Data for analysis START
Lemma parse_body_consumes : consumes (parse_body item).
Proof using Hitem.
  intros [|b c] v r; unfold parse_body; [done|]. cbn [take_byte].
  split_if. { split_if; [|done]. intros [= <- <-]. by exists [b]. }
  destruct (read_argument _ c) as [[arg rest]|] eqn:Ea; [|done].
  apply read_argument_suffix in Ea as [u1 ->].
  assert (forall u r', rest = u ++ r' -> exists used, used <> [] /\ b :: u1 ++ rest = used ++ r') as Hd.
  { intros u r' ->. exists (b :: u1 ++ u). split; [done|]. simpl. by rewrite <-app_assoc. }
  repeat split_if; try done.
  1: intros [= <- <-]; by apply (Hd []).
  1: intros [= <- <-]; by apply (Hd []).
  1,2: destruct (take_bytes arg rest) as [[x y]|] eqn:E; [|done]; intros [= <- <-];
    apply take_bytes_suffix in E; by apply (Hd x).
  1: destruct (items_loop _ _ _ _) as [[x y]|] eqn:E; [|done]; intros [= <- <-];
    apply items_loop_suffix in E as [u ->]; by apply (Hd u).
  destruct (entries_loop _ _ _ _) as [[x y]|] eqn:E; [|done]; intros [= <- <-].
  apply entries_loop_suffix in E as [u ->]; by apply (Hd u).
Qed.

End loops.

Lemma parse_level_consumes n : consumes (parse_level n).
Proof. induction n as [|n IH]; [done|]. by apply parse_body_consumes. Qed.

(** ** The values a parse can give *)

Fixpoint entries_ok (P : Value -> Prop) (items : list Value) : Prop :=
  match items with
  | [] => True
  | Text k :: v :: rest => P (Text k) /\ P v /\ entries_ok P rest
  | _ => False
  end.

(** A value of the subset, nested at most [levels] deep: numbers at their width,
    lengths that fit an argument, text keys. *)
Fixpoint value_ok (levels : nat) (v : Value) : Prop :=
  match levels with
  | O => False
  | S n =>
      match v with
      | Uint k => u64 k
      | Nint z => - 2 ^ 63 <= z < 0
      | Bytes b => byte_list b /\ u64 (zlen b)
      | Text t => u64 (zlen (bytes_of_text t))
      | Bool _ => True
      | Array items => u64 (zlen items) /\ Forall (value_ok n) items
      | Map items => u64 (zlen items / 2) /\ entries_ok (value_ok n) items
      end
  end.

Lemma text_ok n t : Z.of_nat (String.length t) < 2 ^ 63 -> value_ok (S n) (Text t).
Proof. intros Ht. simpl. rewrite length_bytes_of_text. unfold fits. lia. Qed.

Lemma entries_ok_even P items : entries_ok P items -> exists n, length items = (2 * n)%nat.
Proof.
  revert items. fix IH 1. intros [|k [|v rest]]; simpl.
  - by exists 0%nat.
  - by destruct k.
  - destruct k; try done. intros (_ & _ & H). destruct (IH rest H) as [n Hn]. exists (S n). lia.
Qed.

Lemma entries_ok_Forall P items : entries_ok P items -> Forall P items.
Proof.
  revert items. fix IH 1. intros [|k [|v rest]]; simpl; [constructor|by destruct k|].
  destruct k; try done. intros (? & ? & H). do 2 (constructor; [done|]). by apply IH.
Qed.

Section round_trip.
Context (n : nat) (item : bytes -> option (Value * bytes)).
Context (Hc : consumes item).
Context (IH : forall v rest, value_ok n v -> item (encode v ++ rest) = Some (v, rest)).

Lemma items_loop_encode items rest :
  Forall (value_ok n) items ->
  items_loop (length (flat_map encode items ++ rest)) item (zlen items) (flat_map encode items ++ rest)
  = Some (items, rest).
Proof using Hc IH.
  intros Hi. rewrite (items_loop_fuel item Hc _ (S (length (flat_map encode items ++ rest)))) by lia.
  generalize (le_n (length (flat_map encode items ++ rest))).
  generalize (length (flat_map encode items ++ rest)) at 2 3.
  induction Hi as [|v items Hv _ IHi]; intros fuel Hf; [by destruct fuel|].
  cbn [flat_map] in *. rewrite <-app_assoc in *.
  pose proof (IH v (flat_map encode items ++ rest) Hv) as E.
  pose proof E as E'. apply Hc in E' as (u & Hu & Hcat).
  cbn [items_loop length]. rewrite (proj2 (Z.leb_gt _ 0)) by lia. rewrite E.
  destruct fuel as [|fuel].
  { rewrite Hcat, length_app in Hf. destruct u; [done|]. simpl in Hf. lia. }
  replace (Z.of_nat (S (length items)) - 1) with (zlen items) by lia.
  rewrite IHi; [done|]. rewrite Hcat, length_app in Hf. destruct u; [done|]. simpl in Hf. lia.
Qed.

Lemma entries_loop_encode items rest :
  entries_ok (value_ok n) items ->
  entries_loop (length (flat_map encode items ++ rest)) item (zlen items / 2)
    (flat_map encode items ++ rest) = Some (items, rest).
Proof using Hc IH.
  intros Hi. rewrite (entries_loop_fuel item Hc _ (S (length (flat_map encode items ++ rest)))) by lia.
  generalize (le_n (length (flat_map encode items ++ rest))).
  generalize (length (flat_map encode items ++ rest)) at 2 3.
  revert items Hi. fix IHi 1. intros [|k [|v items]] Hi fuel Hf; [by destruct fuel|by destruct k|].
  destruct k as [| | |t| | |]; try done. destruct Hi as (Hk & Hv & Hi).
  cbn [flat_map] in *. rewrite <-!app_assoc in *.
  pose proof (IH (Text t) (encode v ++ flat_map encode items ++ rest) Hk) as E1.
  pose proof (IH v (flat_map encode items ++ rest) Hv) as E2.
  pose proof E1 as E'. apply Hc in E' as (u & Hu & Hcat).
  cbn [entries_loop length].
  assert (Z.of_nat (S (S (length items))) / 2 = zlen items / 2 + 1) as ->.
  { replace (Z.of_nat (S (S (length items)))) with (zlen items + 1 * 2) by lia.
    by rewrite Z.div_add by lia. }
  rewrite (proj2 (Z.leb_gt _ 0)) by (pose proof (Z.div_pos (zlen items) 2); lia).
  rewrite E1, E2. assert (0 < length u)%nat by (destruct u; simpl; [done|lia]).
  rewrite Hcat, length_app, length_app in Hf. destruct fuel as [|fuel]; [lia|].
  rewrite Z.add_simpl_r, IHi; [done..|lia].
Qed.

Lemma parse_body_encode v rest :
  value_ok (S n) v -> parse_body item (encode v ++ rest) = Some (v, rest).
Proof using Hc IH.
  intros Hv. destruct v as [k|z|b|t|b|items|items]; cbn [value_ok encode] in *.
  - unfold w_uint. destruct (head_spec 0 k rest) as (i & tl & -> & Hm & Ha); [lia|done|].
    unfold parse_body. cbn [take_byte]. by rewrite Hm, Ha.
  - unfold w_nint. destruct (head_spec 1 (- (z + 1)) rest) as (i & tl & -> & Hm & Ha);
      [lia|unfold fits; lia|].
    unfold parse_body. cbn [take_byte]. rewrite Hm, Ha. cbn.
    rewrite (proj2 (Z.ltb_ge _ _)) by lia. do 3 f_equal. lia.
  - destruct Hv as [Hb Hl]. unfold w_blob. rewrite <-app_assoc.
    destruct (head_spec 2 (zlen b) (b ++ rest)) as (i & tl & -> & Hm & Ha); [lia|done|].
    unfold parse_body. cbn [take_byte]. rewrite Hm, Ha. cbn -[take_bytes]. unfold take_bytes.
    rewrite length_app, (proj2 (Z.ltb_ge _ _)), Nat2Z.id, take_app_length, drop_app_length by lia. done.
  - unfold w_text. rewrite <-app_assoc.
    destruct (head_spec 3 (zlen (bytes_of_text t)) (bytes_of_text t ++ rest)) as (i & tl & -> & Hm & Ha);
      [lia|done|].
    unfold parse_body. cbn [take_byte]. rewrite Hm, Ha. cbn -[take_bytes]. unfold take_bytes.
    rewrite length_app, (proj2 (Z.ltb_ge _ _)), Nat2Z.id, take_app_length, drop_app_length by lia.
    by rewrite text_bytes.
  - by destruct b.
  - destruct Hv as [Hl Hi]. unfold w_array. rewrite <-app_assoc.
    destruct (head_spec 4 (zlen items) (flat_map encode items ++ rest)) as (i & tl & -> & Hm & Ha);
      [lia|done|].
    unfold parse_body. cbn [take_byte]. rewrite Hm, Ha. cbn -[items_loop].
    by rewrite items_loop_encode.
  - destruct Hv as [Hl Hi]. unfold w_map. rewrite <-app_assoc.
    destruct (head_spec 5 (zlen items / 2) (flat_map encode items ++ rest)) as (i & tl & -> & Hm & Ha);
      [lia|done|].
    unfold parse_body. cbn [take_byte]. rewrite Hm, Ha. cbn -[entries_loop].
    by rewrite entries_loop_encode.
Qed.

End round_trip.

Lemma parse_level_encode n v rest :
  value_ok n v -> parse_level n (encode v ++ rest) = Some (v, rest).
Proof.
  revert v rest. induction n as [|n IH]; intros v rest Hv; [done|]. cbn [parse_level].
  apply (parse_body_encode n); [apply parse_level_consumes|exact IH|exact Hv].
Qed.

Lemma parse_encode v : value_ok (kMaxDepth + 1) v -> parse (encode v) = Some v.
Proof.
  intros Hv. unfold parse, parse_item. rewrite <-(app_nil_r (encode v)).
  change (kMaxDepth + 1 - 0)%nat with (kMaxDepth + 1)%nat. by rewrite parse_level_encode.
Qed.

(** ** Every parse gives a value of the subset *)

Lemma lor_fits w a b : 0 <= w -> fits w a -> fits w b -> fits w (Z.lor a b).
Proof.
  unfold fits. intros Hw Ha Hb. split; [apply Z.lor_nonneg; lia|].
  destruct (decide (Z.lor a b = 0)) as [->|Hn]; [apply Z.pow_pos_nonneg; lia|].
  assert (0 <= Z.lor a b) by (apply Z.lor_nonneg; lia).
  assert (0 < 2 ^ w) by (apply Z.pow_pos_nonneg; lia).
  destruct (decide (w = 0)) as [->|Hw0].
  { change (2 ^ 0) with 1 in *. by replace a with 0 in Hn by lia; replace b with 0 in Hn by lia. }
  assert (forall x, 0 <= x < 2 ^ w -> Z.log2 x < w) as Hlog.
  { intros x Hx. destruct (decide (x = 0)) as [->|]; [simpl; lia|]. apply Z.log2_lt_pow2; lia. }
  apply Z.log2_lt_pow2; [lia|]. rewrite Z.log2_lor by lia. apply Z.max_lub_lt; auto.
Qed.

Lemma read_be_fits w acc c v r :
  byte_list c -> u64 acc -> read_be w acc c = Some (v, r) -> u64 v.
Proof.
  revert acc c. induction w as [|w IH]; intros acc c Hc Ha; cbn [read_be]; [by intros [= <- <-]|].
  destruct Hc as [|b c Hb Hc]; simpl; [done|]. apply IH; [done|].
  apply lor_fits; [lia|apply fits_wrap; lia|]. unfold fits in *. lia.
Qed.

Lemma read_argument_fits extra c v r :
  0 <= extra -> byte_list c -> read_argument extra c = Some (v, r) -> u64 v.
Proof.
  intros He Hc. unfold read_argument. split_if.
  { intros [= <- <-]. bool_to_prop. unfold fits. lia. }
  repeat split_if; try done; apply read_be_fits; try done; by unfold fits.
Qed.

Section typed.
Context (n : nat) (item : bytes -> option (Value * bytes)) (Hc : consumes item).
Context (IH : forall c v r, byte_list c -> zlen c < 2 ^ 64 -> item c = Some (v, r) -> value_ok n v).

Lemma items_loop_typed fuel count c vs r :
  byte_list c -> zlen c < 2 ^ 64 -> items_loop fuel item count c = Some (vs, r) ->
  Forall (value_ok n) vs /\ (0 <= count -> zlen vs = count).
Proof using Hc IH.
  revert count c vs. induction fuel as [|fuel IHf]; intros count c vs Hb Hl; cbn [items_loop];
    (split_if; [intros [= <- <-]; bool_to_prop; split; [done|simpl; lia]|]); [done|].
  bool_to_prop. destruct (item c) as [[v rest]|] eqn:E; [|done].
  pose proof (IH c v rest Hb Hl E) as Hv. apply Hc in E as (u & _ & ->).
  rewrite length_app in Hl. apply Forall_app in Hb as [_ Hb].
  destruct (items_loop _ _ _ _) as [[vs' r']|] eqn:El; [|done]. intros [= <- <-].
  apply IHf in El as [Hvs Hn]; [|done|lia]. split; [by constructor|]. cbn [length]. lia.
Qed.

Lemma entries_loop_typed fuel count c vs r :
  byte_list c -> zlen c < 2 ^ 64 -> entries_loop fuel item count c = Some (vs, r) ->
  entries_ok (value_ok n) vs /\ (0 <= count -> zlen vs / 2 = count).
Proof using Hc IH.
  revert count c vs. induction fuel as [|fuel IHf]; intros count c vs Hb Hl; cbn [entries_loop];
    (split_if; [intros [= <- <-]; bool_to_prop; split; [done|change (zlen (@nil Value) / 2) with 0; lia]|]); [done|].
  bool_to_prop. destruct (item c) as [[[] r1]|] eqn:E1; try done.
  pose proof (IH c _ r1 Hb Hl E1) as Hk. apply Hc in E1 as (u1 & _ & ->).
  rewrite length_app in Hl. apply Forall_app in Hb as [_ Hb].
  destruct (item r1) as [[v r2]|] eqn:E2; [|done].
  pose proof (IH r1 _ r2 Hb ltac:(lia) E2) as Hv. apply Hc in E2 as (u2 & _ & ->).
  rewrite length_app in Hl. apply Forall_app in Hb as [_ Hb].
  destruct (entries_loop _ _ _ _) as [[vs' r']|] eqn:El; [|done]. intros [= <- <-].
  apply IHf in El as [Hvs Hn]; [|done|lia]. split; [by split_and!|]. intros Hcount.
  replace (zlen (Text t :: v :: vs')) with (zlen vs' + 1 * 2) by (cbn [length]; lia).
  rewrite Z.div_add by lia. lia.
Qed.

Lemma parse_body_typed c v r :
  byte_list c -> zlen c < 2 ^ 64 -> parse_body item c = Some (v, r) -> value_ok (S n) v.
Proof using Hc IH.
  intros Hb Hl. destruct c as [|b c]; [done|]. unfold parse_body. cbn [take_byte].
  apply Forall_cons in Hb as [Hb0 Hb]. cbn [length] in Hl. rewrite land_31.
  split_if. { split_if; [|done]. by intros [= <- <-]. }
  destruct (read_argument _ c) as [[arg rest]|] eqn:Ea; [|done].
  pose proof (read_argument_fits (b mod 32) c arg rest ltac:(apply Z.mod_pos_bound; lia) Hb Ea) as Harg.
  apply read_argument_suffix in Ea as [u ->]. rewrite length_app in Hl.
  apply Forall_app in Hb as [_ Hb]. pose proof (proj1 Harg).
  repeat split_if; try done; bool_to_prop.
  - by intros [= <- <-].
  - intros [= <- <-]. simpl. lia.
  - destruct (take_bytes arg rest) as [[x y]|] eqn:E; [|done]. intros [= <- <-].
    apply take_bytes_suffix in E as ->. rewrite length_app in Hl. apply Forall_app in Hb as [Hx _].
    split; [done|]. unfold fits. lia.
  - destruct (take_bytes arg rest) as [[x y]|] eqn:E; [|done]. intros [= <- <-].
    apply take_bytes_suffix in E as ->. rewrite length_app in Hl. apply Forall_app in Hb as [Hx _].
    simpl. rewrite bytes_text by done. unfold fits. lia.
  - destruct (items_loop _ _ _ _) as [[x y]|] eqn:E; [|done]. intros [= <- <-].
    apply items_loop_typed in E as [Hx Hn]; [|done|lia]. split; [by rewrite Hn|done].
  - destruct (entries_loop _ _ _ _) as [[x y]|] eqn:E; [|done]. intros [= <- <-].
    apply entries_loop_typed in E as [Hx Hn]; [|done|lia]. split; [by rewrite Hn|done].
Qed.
Data for analysis END
• _Assignment_
Write out exactly the lines above from the line with "by rewrite Z.div_add" through the line with "- destruct Hv as [Hb", both of them included, and leave out all other lines.

• _Answer section_
    by rewrite Z.div_add by lia. }
  rewrite (proj2 (Z.leb_gt _ 0)) by (pose proof (Z.div_pos (zlen items) 2); lia).
  rewrite E1, E2. assert (0 < length u)%nat by (destruct u; simpl; [done|lia]).
  rewrite Hcat, length_app, length_app in Hf. destruct fuel as [|fuel]; [lia|].
  rewrite Z.add_simpl_r, IHi; [done..|lia].
Qed.

Lemma parse_body_encode v rest :
  value_ok (S n) v -> parse_body item (encode v ++ rest) = Some (v, rest).
Proof using Hc IH.
  intros Hv. destruct v as [k|z|b|t|b|items|items]; cbn [value_ok encode] in *.
  - unfold w_uint. destruct (head_spec 0 k rest) as (i & tl & -> & Hm & Ha); [lia|done|].
    unfold parse_body. cbn [take_byte]. by rewrite Hm, Ha.
  - unfold w_nint. destruct (head_spec 1 (- (z + 1)) rest) as (i & tl & -> & Hm & Ha);
      [lia|unfold fits; lia|].
    unfold parse_body. cbn [take_byte]. rewrite Hm, Ha. cbn.
    rewrite (proj2 (Z.ltb_ge _ _)) by lia. do 3 f_equal. lia.
  - destruct Hv as [Hb Hl]. unfold w_blob. rewrite <-app_assoc.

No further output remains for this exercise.